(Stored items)
= = = =

(* ===== verification/Outage.v ===== *)
(** * Outage: a missed ping reaches its owner's mailbox

    Scheduler, outbox and alerter composed: two rounds of the scheduler's
    worker take a silent monitor from up over late to down, and a round of the
    alerter after that mails its owner.  Between the rounds the service may do
    anything that leaves the monitor's rows alone. *)
From S2P Require Import Prelude GoLib Models Extern Store Queries Logic Demo Convert Checkin Scheduler Paging.
From S2P Require Import Outbox Mime Alert Alerter Integrity Lifecycle Worker.
Local Open Scope Z_scope.
Local Open Scope ping_scope.

Section outage.
Context `{Extern} `{Clock}.

(** ** The rounds *)

Definition scheduler_round : Prog unit := wc_Tick (scheduler_worker scheduler_interval) tt.

(** What the database of [t'] still has of monitor [id] as [t] had it. *)
Record undisturbed (id : UUID) (t t' : Tables) : Prop := mkUndisturbed {
  un_monitor : t_monitors t' !! id = t_monitors t !! id;
  un_owner : forall m, t_monitors t !! id = Some m -> t_users t' !! m_user_id m = t_users t !! m_user_id m;
  un_events : forall e, e ∈ t_events t -> e_monitor_id e = id -> e ∈ t_events t';
  un_alerts : forall a, a ∈ t_alerts t -> a_monitor_id a = id -> a ∈ t_alerts t'
}.

(** One claim of the scheduler takes every monitor, and no streak is at the
    end of its INTEGER. *)
Definition scheduler_room (w : World) : Prop :=
  Z.of_nat (length (monitor_rows (w_tables w))) <= scheduler_claimLimit /\ streaks_ok (cur_testclock w) (w_tables w).

Definition pending (a : Alert) : bool := String.eqb (a_status a) "pending".

(** One claim of the alerter takes every pending alert and every reminder the
    same round can queue. *)
Definition outbox_room (w : World) : Prop :=
  Z.of_nat (length (List.filter pending (t_alerts (w_tables w))) + length (monitor_rows (w_tables w))) <= claimLimit.

(** A database the service can be in, with nothing failing from here on. *)
Definition sound_world (w : World) : Prop := no_faults w /\ integrity (w_db w).

(** ** The scheduler's rounds *)

Lemma keyed_of_integrity d : integrity d -> keyed_monitors d.1.
Proof. intros Hi id m Hm. by destruct (in_monitors _ Hi _ _ Hm). Qed.

Lemma sql_limit_all {A} n (l : list A) : Z.of_nat (length l) <= n -> sql_limit n l = l.
Proof. intros Hl. unfold sql_limit. apply take_ge. lia. Qed.

Lemma elem_of_claimed_all now limit t m :
  keyed_monitors t -> Z.of_nat (length (monitor_rows t)) <= limit ->
  t_monitors t !! m_id m = Some m -> is_due now m = true -> m ∈ claimed_monitors now limit t.
Proof.
  intros Hk Hl Hm Hd. unfold claimed_monitors. rewrite sql_limit_all.
  - apply elem_of_sort_by, list_elem_of_In, filter_In. split; [|done].
    by apply list_elem_of_In, elem_of_monitor_rows.
  - rewrite length_sort_by. pose proof (filter_length_le (is_due now) (monitor_rows t)). lia.
Qed.

(** A round on a due monitor. *)
Lemma run_scheduler_round w m :
  sound_world w -> scheduler_room w ->
  t_monitors (w_tables w) !! m_id m = Some m -> is_due (cur_testclock w) m = true ->
  exists w' ms, run scheduler_round w = (Ok tt, w') /\ m ∈ ms /\
    tick_outcome (cur_clock (tick w)) ms (w_tables w) (w_tables w') /\
    t_monitors (w_tables w') !! m_id m = Some (evaluated (cur_clock (tick w)) m).
Proof.
  intros [Hf Hi] [Hl Hs] Hm Hd. pose proof (keyed_of_integrity _ Hi) as Hk.
  destruct (run_EvaluateDueMonitors (tick w) (cur_testclock w) scheduler_claimLimit) as (w' & Hrun & _ & Ho & Ht);
    [by auto with ping|done|done| |].
  { intros m' [Hm' Hd']%elem_of_claimed. apply elem_of_monitor_rows in Hm'; [|done]. by eapply Hs. }
  pose proof (elem_of_claimed_all (cur_testclock w) scheduler_claimLimit _ _ Hk Hl Hm Hd) as Hin.
  eexists w', _. split; [|split; [exact Hin|split; [exact Ho|by apply Ht]]].
  cbn [scheduler_round wc_Tick scheduler_worker]. by rewrite run_bind, testclock_Now_ok, run_bind, Hrun.
Qed.

Lemma tick_users txnow ms t t' : tick_outcome txnow ms t t' -> t_users t' = t_users t.
Proof. by intros (es & als & _ & _ & _ & _ & _ & _ & Hu & _). Qed.

(** What a round writes about a monitor it takes down. *)
Lemma down_written txnow ms t t' m :
  tick_outcome txnow ms t t' -> m ∈ ms -> goes_down m = true ->
  exists e a, e ∈ t_events t' /\ e_monitor_id e = m_id m /\ e_type e = "down"%string /\
    a ∈ t_alerts t' /\ a_monitor_id a = m_id m /\ a_event_id a = e_id e /\ pending a = true /\
    a_next_attempt_at a = txnow /\ a_is_reminder a = false.
Proof.
  intros (es & als & He & Hes & Ha & Hals & _) Hin Hg.
  apply list_elem_of_lookup in Hin as [i Hi]. destruct (Forall2_lookup_l _ _ _ _ _ Hes Hi) as (e & Hie & Hmid & Hty & _).
  assert (Hc : (m, e) ∈ List.filter (fun me => goes_down me.1) (combine ms es)).
  { apply list_elem_of_In, filter_In. split; [|done]. apply list_elem_of_In, (list_elem_of_lookup_2 _ i).
    change (combine ms es) with (zip ms es). apply lookup_zip_with_Some. eauto. }
  apply list_elem_of_lookup in Hc as [j Hj].
  destruct (Forall2_lookup_l _ _ _ _ _ Hals Hj) as (a & Hja & Hamid & Haid & Hst & _ & Hnext & Hrem). cbn in *.
  exists e, a. rewrite He, Ha. split_and!; try done.
  - apply elem_of_app. right. by eapply list_elem_of_lookup_2.
  - rewrite Hty. unfold evaluated_event. unfold goes_down in Hg. by destruct (String.eqb _ _).
  - apply elem_of_app. right. by eapply list_elem_of_lookup_2.
  - unfold pending. by rewrite Hst.
Qed.

(** ** The alerter's round *)

(** The subject of a down alert. *)
Definition down_subject (name : string) : string := "[DOWN] " +:+ name +:+ " " +:+ emdash +:+ " check failed".

(** A job that is a monitor's down alert is mailed to the owner. *)
Definition announced (job : AlertJob) (log : list Delivery) : Prop :=
  j_AlertsMuted job = false -> j_IsReminder job = false -> j_EventType job = "down"%string ->
  exists d, d ∈ log /\ dl_ID d = j_ID job /\ msg_To (dl_Message d) = j_Recipient job /\
    msg_Subject (dl_Message d) = down_subject (j_MonitorName job).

= = = =

**TASK DIRECTIONS:** With the line holding "tick_outcome (cur_clock (tick" as the first and the line holding "intros m' [Hm'" as the last, set down that range of the entries above exactly, and nothing else.

**FINISHED TASK:**
    tick_outcome (cur_clock (tick w)) ms (w_tables w) (w_tables w') /\
    t_monitors (w_tables w') !! m_id m = Some (evaluated (cur_clock (tick w)) m).
Proof.
  intros [Hf Hi] [Hl Hs] Hm Hd. pose proof (keyed_of_integrity _ Hi) as Hk.
  destruct (run_EvaluateDueMonitors (tick w) (cur_testclock w) scheduler_claimLimit) as (w' & Hrun & _ & Ho & Ht);
    [by auto with ping|done|done| |].
  { intros m' [Hm' Hd']%elem_of_claimed. apply elem_of_monitor_rows in Hm'; [|done]. by eapply Hs. }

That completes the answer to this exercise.